> **Exercise instructions**: Reproduce, with no edits, the line that contains "From Stdlib Require Import Floats.SpecFloat" and all the lines that follow it, ending with the last line of the records.

> **Data items**:
(** * Mini-Minecraft: block faces and the block registry

    A shallow embedding of [scene/block.cpp]: the six faces of a unit voxel
    built by [Block::createBlockFaces], the static registry
    [Block::BlockCollection] with the three block-type sets, the predicates
    that read them, the colours of [Block::getColors] and the loader
    [Block::loadUVCoordFromText] of the UV offsets.

    Numbers are single-precision floats, as in the source ([float] and glm's
    [vec2]/[vec4]); they are modelled with the IEEE 754 specification of the
    standard library ([spec_float]) at precision 24 and maximal exponent 128. *)

From Stdlib Require Import ZArith QArith Lia.
From Stdlib Require Import Floats.SpecFloat Ascii.
From stdpp Require Import gmap strings.

Local Open Scope Z_scope.

(** ** Single-precision floats *)

Module F32.

Definition prec : Z := 24.
Definition emax : Z := 128.

Definition float : Type := spec_float.

(** Conversion of an integer literal (or of a literal such as [1.f] whose
    value is an integer) to [float]. *)
Definition of_Z (z : Z) : float := binary_normalize prec emax z 0 false.

Definition add : float -> float -> float := SFadd prec emax.
Definition sub : float -> float -> float := SFsub prec emax.
Definition mul : float -> float -> float := SFmul prec emax.
Definition div : float -> float -> float := SFdiv prec emax.
Definition opp : float -> float := SFopp.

> **Exercise result**:
From Stdlib Require Import Floats.SpecFloat Ascii.
From stdpp Require Import gmap strings.

Local Open Scope Z_scope.

(** ** Single-precision floats *)

Module F32.

Definition prec : Z := 24.
Definition emax : Z := 128.

Definition float : Type := spec_float.

(** Conversion of an integer literal (or of a literal such as [1.f] whose
    value is an integer) to [float]. *)
Definition of_Z (z : Z) : float := binary_normalize prec emax z 0 false.

Definition add : float -> float -> float := SFadd prec emax.
Definition sub : float -> float -> float := SFsub prec emax.
Definition mul : float -> float -> float := SFmul prec emax.
Definition div : float -> float -> float := SFdiv prec emax.
Definition opp : float -> float := SFopp.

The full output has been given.